* Data records:
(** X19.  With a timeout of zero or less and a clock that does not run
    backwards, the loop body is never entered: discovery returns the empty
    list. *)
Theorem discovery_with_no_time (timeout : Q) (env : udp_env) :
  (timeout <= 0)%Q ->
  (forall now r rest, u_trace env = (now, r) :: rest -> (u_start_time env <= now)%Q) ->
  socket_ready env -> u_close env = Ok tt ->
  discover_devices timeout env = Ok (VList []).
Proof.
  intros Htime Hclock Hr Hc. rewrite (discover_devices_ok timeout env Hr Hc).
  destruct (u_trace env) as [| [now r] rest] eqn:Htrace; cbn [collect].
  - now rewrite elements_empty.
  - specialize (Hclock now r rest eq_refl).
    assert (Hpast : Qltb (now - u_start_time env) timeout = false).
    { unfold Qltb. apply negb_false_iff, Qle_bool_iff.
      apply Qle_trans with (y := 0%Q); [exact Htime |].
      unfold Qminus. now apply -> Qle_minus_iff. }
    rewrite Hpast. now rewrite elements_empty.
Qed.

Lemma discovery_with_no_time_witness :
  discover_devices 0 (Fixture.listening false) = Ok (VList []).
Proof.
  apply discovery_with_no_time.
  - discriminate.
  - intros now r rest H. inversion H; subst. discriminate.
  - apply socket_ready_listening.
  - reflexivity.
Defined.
---
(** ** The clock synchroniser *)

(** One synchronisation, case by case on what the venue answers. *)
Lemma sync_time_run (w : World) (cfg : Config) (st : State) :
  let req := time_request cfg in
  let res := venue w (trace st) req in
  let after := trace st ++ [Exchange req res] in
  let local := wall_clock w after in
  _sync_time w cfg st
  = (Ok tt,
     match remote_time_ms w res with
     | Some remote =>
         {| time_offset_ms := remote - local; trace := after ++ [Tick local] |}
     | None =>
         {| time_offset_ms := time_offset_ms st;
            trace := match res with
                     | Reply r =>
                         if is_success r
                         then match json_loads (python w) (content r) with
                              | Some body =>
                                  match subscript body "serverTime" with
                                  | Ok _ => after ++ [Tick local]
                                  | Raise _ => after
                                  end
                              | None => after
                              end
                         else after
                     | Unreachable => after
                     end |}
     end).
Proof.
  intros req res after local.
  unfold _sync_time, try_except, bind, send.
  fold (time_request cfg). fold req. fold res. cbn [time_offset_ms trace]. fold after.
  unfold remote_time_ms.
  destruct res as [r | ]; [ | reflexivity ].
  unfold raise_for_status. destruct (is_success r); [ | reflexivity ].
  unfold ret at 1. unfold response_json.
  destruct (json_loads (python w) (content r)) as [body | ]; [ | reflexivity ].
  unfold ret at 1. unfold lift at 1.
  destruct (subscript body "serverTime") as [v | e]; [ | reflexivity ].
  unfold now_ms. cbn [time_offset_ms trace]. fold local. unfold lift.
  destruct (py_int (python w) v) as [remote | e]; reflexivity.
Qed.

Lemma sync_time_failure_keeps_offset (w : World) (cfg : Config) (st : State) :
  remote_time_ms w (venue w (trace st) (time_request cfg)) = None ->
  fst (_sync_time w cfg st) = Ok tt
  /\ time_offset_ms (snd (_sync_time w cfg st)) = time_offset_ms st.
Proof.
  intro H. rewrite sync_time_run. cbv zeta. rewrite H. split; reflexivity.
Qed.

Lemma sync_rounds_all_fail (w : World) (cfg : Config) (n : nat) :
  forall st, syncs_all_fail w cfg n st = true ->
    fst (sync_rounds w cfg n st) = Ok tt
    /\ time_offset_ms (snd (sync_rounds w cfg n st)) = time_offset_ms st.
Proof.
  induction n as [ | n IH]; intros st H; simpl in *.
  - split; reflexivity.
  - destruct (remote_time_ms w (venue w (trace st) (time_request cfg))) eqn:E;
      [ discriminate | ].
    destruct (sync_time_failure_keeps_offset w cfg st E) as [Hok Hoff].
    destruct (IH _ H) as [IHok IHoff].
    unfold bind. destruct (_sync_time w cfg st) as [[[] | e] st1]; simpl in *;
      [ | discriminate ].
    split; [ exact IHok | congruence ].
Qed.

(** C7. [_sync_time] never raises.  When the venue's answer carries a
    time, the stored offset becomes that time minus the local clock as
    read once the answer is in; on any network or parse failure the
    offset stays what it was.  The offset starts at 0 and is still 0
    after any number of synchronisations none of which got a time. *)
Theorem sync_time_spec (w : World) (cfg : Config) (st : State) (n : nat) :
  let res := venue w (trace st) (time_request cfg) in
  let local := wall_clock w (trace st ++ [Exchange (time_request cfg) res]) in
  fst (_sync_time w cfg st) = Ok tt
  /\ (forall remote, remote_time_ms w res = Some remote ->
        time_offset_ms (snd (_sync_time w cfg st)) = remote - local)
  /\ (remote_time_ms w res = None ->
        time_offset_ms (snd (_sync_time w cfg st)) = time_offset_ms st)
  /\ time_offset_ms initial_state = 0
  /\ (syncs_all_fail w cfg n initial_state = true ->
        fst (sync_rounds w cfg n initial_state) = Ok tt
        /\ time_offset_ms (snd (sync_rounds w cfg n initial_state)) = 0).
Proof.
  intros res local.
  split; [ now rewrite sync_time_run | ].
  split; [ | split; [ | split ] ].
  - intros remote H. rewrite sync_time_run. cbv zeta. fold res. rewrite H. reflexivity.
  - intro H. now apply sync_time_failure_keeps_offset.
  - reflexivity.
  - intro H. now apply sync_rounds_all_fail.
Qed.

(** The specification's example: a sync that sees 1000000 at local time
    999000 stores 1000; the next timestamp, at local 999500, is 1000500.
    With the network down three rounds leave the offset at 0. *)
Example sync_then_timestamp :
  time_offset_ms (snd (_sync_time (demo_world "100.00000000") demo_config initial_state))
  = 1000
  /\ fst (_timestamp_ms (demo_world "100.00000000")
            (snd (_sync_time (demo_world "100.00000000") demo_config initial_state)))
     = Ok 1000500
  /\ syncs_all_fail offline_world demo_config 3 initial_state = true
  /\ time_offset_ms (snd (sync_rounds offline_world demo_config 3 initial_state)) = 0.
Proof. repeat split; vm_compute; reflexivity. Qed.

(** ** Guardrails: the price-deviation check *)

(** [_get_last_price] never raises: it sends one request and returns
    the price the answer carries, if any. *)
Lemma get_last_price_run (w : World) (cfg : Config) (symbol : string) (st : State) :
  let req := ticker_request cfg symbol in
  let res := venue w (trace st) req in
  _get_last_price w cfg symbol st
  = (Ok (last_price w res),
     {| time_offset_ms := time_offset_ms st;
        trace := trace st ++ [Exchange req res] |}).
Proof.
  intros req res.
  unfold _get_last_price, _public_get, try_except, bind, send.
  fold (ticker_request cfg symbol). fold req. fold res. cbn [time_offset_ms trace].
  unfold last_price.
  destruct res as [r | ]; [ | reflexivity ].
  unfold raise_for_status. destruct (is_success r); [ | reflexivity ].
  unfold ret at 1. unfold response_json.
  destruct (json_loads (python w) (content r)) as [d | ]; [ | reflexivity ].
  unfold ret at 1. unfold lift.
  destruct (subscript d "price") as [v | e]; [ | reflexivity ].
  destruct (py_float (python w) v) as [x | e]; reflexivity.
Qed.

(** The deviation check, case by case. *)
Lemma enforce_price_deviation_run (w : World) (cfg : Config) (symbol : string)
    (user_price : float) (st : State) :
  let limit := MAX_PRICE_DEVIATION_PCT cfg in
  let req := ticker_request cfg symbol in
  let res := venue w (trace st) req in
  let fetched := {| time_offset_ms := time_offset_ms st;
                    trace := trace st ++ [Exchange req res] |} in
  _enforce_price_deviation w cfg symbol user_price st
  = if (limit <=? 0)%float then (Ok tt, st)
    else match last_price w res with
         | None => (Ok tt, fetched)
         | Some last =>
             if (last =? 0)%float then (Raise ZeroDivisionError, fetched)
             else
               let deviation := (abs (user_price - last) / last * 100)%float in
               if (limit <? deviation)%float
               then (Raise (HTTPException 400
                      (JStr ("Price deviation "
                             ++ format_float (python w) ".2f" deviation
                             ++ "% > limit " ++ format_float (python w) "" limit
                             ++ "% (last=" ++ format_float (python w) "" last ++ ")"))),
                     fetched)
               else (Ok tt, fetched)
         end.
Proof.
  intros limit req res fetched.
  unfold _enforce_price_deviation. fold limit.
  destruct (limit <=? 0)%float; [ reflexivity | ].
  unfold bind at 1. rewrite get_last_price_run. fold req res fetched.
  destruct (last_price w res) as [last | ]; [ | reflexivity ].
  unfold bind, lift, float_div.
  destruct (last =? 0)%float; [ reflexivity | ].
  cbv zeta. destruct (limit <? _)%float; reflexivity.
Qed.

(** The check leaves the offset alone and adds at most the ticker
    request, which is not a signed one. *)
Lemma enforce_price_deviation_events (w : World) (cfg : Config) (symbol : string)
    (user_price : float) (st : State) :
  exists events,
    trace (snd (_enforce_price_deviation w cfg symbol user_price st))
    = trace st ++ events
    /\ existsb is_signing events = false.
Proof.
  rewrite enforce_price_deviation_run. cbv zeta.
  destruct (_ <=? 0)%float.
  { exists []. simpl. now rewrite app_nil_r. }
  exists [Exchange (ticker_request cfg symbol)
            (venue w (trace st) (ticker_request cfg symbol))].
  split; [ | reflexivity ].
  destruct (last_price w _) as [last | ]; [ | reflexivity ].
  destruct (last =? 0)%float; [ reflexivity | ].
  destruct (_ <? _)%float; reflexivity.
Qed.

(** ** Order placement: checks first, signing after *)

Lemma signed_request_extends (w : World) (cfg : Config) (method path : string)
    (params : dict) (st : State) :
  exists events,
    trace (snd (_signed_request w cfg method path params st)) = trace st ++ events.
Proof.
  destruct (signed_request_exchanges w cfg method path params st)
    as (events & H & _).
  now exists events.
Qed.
--
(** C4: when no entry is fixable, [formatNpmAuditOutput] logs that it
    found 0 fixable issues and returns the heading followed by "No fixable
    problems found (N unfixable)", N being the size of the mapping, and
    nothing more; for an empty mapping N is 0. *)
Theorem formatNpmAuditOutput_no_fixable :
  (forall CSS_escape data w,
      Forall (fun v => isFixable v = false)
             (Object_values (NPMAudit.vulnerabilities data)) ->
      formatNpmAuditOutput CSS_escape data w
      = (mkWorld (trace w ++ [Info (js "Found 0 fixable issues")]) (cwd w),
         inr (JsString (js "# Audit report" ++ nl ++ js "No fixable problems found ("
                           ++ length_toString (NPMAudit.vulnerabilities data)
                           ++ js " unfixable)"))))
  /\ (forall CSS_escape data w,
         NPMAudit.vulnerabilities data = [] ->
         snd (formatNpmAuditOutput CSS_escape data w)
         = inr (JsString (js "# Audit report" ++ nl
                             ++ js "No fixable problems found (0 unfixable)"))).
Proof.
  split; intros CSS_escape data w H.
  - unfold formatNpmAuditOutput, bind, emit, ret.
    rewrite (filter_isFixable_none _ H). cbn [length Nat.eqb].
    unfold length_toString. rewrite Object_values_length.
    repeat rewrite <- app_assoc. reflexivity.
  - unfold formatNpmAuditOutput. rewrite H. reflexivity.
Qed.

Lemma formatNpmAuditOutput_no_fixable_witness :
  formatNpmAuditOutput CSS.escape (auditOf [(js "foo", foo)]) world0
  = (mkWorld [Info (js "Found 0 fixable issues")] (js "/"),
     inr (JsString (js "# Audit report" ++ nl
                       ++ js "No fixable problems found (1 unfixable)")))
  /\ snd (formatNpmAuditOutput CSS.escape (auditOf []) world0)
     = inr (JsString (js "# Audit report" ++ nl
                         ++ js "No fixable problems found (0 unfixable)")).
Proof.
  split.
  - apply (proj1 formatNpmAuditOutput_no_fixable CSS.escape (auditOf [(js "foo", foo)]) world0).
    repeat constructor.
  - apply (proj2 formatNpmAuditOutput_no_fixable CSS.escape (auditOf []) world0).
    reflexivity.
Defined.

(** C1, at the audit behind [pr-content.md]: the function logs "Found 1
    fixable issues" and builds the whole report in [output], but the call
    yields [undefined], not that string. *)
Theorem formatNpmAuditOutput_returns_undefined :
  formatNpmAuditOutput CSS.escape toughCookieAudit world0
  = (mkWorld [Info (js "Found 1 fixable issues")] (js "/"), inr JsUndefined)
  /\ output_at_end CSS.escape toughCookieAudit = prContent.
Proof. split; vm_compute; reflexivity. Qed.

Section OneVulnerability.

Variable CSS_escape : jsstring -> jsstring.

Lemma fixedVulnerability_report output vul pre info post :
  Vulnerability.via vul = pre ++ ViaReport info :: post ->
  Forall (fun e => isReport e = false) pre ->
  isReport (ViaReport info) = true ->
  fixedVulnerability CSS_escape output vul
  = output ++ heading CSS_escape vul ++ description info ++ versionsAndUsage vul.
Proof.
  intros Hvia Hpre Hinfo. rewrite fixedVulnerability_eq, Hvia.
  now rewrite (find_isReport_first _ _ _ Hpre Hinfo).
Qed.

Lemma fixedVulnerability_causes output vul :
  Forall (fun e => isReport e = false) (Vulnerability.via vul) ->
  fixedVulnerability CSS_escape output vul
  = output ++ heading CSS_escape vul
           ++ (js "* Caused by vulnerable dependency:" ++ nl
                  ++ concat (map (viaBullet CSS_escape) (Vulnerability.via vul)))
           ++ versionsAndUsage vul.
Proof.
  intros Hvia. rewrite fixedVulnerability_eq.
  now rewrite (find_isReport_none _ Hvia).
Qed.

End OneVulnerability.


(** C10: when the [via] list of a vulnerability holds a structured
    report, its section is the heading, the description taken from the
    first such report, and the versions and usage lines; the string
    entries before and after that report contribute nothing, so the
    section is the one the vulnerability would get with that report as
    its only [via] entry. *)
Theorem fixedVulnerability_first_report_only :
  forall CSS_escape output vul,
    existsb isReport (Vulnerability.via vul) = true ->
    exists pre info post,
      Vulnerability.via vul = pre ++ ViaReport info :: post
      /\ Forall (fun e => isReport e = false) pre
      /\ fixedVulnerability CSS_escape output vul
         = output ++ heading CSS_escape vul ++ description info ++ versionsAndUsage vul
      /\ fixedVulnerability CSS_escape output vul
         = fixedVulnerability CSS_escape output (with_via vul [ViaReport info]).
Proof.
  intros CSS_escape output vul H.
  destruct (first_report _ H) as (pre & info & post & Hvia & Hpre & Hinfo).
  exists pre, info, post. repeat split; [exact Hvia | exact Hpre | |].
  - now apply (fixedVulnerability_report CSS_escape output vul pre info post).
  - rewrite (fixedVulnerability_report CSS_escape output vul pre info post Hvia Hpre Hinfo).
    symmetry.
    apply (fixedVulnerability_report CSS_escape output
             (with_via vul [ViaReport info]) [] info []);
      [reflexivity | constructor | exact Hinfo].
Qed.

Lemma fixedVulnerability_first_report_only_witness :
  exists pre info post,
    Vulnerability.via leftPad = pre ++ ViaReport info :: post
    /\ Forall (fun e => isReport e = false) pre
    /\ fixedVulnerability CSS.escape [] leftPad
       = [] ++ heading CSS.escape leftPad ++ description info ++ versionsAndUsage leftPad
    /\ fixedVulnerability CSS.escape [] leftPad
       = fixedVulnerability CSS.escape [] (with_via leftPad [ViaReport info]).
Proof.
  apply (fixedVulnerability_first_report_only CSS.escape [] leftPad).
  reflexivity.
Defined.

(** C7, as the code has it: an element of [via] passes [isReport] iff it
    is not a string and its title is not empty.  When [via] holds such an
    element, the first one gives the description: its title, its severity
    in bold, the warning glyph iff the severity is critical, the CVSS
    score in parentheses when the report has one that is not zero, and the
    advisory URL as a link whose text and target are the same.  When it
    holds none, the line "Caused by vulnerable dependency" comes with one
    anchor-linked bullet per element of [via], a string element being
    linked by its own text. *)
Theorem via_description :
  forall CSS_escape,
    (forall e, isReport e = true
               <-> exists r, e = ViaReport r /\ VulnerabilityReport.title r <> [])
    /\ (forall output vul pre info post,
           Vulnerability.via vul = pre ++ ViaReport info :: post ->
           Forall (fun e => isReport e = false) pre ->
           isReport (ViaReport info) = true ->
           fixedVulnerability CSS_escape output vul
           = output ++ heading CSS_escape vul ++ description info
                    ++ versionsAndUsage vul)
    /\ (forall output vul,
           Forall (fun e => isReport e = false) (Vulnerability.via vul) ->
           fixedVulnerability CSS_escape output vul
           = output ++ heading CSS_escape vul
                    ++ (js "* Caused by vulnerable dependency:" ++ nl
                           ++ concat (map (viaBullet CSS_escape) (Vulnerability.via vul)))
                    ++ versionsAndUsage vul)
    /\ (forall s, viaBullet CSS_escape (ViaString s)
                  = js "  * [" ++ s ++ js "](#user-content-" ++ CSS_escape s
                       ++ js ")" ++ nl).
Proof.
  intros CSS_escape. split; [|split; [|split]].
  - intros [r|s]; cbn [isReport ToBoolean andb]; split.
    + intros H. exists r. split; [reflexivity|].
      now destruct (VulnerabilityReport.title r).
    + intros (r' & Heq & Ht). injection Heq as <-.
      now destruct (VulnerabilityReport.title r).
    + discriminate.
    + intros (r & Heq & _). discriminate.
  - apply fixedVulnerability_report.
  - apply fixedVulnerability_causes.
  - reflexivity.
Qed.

* Problem statement: Each line of the listing that contains the word "what" must be counted. Give only the resulting figure.

* Your response: 2